Dans cette société-là, le territoire où nous vivons, celui que nous visitons, jouent un rôle essentiel pour créer des sentiments d’appartenance, de communauté, de protection, de solidarité. On a cru depuis deux siècles, à gauche, que les questions sociales dominaient les questions territoriales. Jaurès n’espérait-il pas que les solidarités de classe ralentiraient les conflits nationaux ? Mais cela ne fut jamais, et de moins en moins aujourd’hui dans cette société d’individus mobiles aux vies de plus en plus libres et discontinues. Alors le nationalisme à nouveau triomphe, au fur et à mesure que la révolution numérique bouscule nos sociétés. Les vieux cadres politiques nés de la Révolution industrielle explosent, les solidarités de travail reculent, le bonheur individuel progresse, mais le projet commun se perd. Dans un sondage récent, 60 % des Français disent être optimistes pour eux-mêmes, mais 67 % sont pessimistes pour la France. Il faut comprendre cette contradiction puissante entre notre bonheur privé grâce aux systèmes de paix et de protection que nous avons construits (école gratuite, Sécurité sociale, caisse de chômage, retraites, HLM…) et notre malheur public, les grandes peurs qui nous traversent et parfois tragiquement nous rassemblent, avec le Brexit, Trump, Salvini, le traitement des migrants…

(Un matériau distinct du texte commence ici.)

Lemma scan_run_step_inv n s i st :
  0x100 <= i < total_pages_ s -> total_pages_ s <= kPmmBitmapPages -> 0 < n ->
  run_at s i st.2 /\ st.2 < n /\ (st.2 <> 0 -> st.1 = i - st.2) /\
    (forall a, 0x100 <= a -> a + n <= i -> ~ run_free s a n) ->
  flow_spec
    (fun st => run_at s (i + 1) st.2 /\ st.2 < n /\ (st.2 <> 0 -> st.1 = i + 1 - st.2) /\
       (forall a, 0x100 <= a -> a + n <= i + 1 -> ~ run_free s a n))
    (fun a => 0x100 <= a /\ a + n <= total_pages_ s /\ run_free s a n)
    (scan_run_step n s i st).
Proof.
  destruct st as [rs run]; simpl. intros Hi Hk Hn (Hat & Hlt & Hrs & Hno).
  unfold kPmmBitmapPages in *. fold (page_free s i). destruct (page_free s i) eqn:Hf.
  - pose proof (run_at_free _ _ _ Hat Hf) as Hat'.
    assert (0 <= run <= i) by (destruct Hat; lia). rewrite w64_small by word_lia.
    assert (Hst : (if run =? 0 then i else rs) = i - run)
      by (destruct (Z.eqb_spec run 0); [lia|by apply Hrs]).
    rewrite Hst. destruct (Z.eqb_spec (run + 1) n) as [E|E]; simpl.
    + destruct Hat' as (_ & H2 & H3 & _). replace (i + 1 - (run + 1)) with (i - run) in * by lia.
      rewrite <- E. split_and!; [lia|lia|done].
    + split_and!; [done|lia|lia|]. intros a Ha Hle Hr.
      destruct (run_at_fits s (i + 1) (run + 1) a n Hat' Hn Hr Ha Hle); [|lia].
      apply (Hno a Ha ltac:(lia) Hr).
  - simpl. split_and!; [by eapply run_at_used|lia|lia|]. intros a Ha Hle Hr.
    destruct (decide (a + n <= i)) as [Hd|Hd]; [by apply (Hno a)|].
    rewrite Hr in Hf by lia. done.
Qed.

Lemma scan_run_spec n s :
  0 <= total_pages_ s <= kPmmBitmapPages -> 0 < n ->
  match scan_run n s with
  | Stop a => 0x100 <= a /\ a + n <= total_pages_ s /\ run_free s a n
  | Next _ => forall a, 0x100 <= a -> a + n <= total_pages_ s -> ~ run_free s a n
  end.
Proof.
  intros Ht Hn. unfold scan_run.
  pose proof (loop_range_inv
    (fun i st => run_at s i st.2 /\ st.2 < n /\ (st.2 <> 0 -> st.1 = i - st.2) /\
       (forall a, 0x100 <= a -> a + n <= i -> ~ run_free s a n))
    (fun a => 0x100 <= a /\ a + n <= total_pages_ s /\ run_free s a n)
    0x100 (total_pages_ s) (scan_run_step n s) (0, 0)) as Hl.
  destruct (loop_range _ _ _ _) as [st|a]; simpl in Hl; [intros a Ha Hle|]; apply Hl; try lia.
  1, 3: split_and!; [apply run_at_start|lia|done|intros; lia].
  all: intros; apply scan_run_step_inv; [lia..|done].
Qed.

Lemma claim_run_bits a n s :
  0 <= a -> 0 <= n -> a + n <= kPmmBitmapPages ->
  let u := for_range a (a + n) (fun p s => set_used p true s) s in
  (forall q, 0 <= q -> is_used q u = is_used q s || ((a <=? q) && (q <? a + n))) /\
  same_frame s u /\ free_pages_ u = free_pages_ s.
Proof.
  intros Ha Hn Hb.
  pose proof (for_range_inv
    (fun i u => (forall q, 0 <= q -> is_used q u = is_used q s || ((a <=? q) && (q <? i))) /\
       same_frame s u /\ free_pages_ u = free_pages_ s) a (a + n)
    (fun p s => set_used p true s) s) as Hl.
  rewrite Z.max_r in Hl by lia. apply Hl; clear Hl.
  - split_and!; try done. intros. by rewrite in_range_nil, orb_false_r.
  - intros i u Hi (Hq & (F1 & F2 & F3 & F4) & Hf).
    pose proof (set_used_frame i true u) as (G1 & G2 & G3 & G4 & G5).
    split_and!; [|split_and!; congruence|congruence].
    intros q Hq0. rewrite is_used_set_used, Hq, in_range_step, orb_assoc by lia.
    destruct (i =? q); by rewrite ?orb_true_r, ?orb_false_r.
Qed.

Lemma count_run a n s t lo hi :
  lo <= a -> 0 <= n -> a + n <= hi -> run_free s a n ->
  (forall q, lo <= q < hi -> page_free t q = page_free s q && negb ((a <=? q) && (q <? a + n))) ->
  count_range (page_free t) lo hi = count_range (page_free s) lo hi - n.
Proof.
  intros Hlo Hn Hhi Hr Hq.
  rewrite (count_range_split (page_free s) lo a hi), (count_range_split (page_free t) lo a hi) by lia.
  rewrite (count_range_split (page_free s) a (a + n) hi),
    (count_range_split (page_free t) a (a + n) hi) by lia.
  rewrite (count_range_all (page_free s) a (a + n)) by (lia || (intros; apply Hr; lia)).
  assert (Hz : count_range (page_free t) a (a + n) = 0).
  { apply count_range_zero. intros k Hk. rewrite Hq by lia.
    destruct (Z.leb_spec a k), (Z.ltb_spec k (a + n)); lia. }
  rewrite Hz.
  rewrite (count_range_ext (page_free t) (page_free s) lo a), (count_range_ext (page_free t) (page_free s) (a + n) hi); [lia|..].
  all: intros k Hk; rewrite Hq by lia;
    destruct (Z.leb_spec a k), (Z.ltb_spec k (a + n)); try lia; by rewrite andb_true_r.
Qed.

Lemma claim_run_spec a n s :
  pmm_wf s -> 0x100 <= a -> 0 < n -> a + n <= total_pages_ s -> run_free s a n ->
  pmm_wf (claim_run a n s) /\ free_pages_ (claim_run a n s) = free_pages_ s - n /\
  (forall q, 0 <= q ->
     page_free (claim_run a n s) q = page_free s q && negb ((a <=? q) && (q <? a + n))).
Proof.
  intros H Ha Hn Ht Hr. pose proof (wf_core _ H) as Hc.
  pose proof (core_free_bound _ Hc). pose proof (core_total _ Hc). unfold kPmmBitmapPages in *.
  unfold claim_run. rewrite !(w64_small (a + n)) by word_lia.
  destruct (claim_run_bits a n s ltac:(lia) ltac:(lia) ltac:(unfold kPmmBitmapPages; lia))
    as (Hq & (F1 & F2 & F3 & F4) & Hf).
  set (u := for_range _ _ _ _) in *.
  assert (Hpf : forall q, 0 <= q -> page_free u q = page_free s q && negb ((a <=? q) && (q <? a + n)))
    by (intros; unfold page_free; rewrite Hq by done; apply negb_orb).
  assert (Hcount : count_range (page_free u) 0x100 (total_pages_ s) = free_pages_ s - n)
    by (rewrite (core_count _ Hc); apply (count_run a); try lia; [done|intros; apply Hpf; lia]).
  pose proof (count_range_bound (page_free u) 0x100 (total_pages_ s)).
  assert (Hfp : w64 (free_pages_ u - n) = free_pages_ s - n)
    by (rewrite Hf; apply w64_small; word_lia).
  set (u1 := u <| free_pages_ := _ |>).
  assert (Hc1 : pmm_core u1).
  { constructor; unfold u1; simpl; rewrite ?F1; [apply Hc|..].
    - intros q Hq0. rewrite (is_used_bitmap q _ u), Hq, (core_low _ Hc) by (done || lia). done.
    - intros q Hq0 Hq1. rewrite (is_used_bitmap q _ u), Hq, (core_high _ Hc) by (done || lia). done.
    - rewrite Hfp, <- Hcount. by apply count_range_ext. }
  set (u2 := sync_stats u1 <| scan_hint_ := _ |> <| diagnostics_ ::= _ |>).
  assert (Hc2 : pmm_core u2) by (by apply (core_transfer u1)).
  destruct (update_peak_used_spec u2 Hc2) as (_ & Hb & _ & Hfr & _).
  split_and!.
  - apply (sync_peak_wf u2); try done; unfold u2; simpl; rewrite ?F1; [lia|].
    rewrite Hfp. by rewrite w64_small by word_lia.
  - rewrite Hfr. exact Hfp.
  - intros q Hq0. rewrite <- Hpf by done. unfold page_free. by rewrite (is_used_bitmap q _ u).
Qed.

Lemma allocate_contiguous_cases n s :
  pmm_wf s -> 0 < n ->
  let s' := (allocate_contiguous n s).1 in
  let r := (allocate_contiguous n s).2 in
  pmm_wf s' /\
  ((r <> 0 /\ r mod 4096 = 0 /\ 0x100 <= r / 4096 /\ r / 4096 + n <= total_pages_ s /\
    run_free s (r / 4096) n /\ free_pages_ s' = free_pages_ s - n /\
    (forall q, 0 <= q -> page_free s' q =
       page_free s q && negb ((r / 4096 <=? q) && (q <? r / 4096 + n)))) \/
   (r = 0 /\ (forall a, 0 <= a -> ~ run_free s a n) /\
    (forall q, page_free s' q = page_free s q))).
Proof.
  intros H Hn. unfold allocate_contiguous. set (s0 := s <| diagnostics_ ::= _ |>).
  assert (H0 : pmm_wf s0) by (by apply wf_diag).
  replace (n =? 0) with false by (symmetry; apply Z.eqb_neq; lia).
  pose proof (wf_core _ H0) as Hc. pose proof (core_total _ Hc) as Ht.
  pose proof (scan_run_spec n s0 Ht Hn) as Hs. unfold kPmmBitmapPages in *.
  destruct (scan_run n s0) as [st|a]; cbn [fst snd].
  - split; [by apply (wf_diag s0)|]. right. split_and!; [done| |done].
    intros a Ha Hr.
    pose proof (page_free_range s0 a Hc Ha (Hr a ltac:(lia))).
    pose proof (page_free_range s0 (a + n - 1) Hc ltac:(lia) (Hr (a + n - 1) ltac:(lia))).
    apply (Hs a); [lia|lia|done].
  - destruct Hs as (Ha & Hle & Hr).
    destruct (claim_run_spec a n s0 H0 Ha Hn Hle Hr) as (Hw & Hf & Hq).
    split; [done|]. left. unfold kPageSize. rewrite w64_small by word_lia.
    rewrite Z.div_mul, Z_mod_mult by lia.
    split_and!; [lia|done|lia|exact Hle|exact Hr|exact Hf|exact Hq].
Qed.

(** [allocate_contiguous n] claims the run it returns, and only that run:
    [n] managed frames that were all free, starting page aligned above the
    first megabyte; and it fails only when no run of [n] free frames exists. *)
Theorem allocate_contiguous_spec n s s' r :
  pmm_wf s -> 0 < n -> allocate_contiguous n s = (s', r) ->
  pmm_wf s' /\
  ((r <> 0 /\ r mod 4096 = 0 /\ 0x100 <= r / 4096 /\ r / 4096 + n <= total_pages_ s /\
    run_free s (r / 4096) n /\ free_pages_ s' = free_pages_ s - n /\
    (forall q, 0 <= q -> page_free s' q =
       page_free s q && negb ((r / 4096 <=? q) && (q <? r / 4096 + n)))) \/
   (r = 0 /\ (forall a, 0 <= a -> ~ run_free s a n) /\
    (forall q, page_free s' q = page_free s q))).
Proof.
  intros H Hn E. pose proof (allocate_contiguous_cases n s H Hn) as Hx. by rewrite E in Hx.
Qed.

(** ** Freeing *)

(** The argument check at the head of [free_contiguous]. *)
Definition free_args_ok (physical n : Z) : bool :=
  negb ((physical =? 0) || negb (Z.land physical (kPageSize - 1) =? 0)
        || (physical / kPageSize <? 0x100) || (n =? 0)).

Lemma free_args_ok_true a n :
  0x100 <= a / 4096 -> a mod 4096 = 0 -> n <> 0 -> free_args_ok a n = true.
Proof.
  intros Ha Hm Hn. unfold free_args_ok, kPageSize.
  rewrite (land_low a 12 ltac:(lia) : Z.land a (4096 - 1) = a mod 4096).
  destruct (Z.eqb_spec a 0); [subst; change (0 / 4096) with 0 in Ha; lia|].
  destruct (Z.eqb_spec (a mod 4096) 0), (Z.ltb_spec (a / 4096) 0x100), (Z.eqb_spec n 0);
    try lia; done.
Qed.

(** The free loop after [i] iterations, from the manager [s]. *)
Definition freed_to (s : PhysicalMemoryManager) (page i : Z)
    (st : PhysicalMemoryManager * bool) : Prop :=
  pmm_core st.1 /\ same_frame s st.1 /\
  (forall q, 0 <= q -> page_free st.1 q = page_free s q
     || ((page <=? q) && (q <? page + i) && (q <? total_pages_ s))) /\
  (st.2 = false -> bitmap_ st.1 = bitmap_ s /\ free_pages_ st.1 = free_pages_ s) /\
  (st.2 = true -> exists q, page <= q < page + i /\ q < total_pages_ s /\ page_free s q = false).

La politique souvent agite ces peurs, faute de vision d’un futur commun positif et désirable. C’est dans ce contexte qu’il faut s’interroger sur les politiques qui peuvent nous rassembler et nous sécuriser, et ce, d’abord par le territoire qui est notre première matrice. Nous ne reviendrons pas au modèle des Trente Glorieuses qui réussit un temps à nous sécuriser avec ses quatre logiques – mariages, CDI, propriété du logement et droits sociaux peu à peu acquis. Nos vies sont devenues discontinues sur tous les plans, et c’est une liberté extraordinaire… quand les « virages » sont choisis et non subis. En matière sociale, l’enjeu, c’est « le sac à dos social » où les droits s’accumulent au fur et à mesure de nos parcours. Cela pourrait valoir pour les enfants, qui devraient à la naissance avoir droit à la garde conjointe ou alternée de leurs deux parents – sauf exceptionnelle décision de justice contraire. En matière d’appartenance à la communauté nationale, il faut remettre le travail sur l’ouvrage. C’est l’objet même de la note que j’ai donnée à la Fondation Jean-Jaurès.

Des comités de quartier à la fusion des régions, la complexité des niveaux territoriaux nous a fait perdre la notion de territoire. Y a-t-il un échelon privilégié ?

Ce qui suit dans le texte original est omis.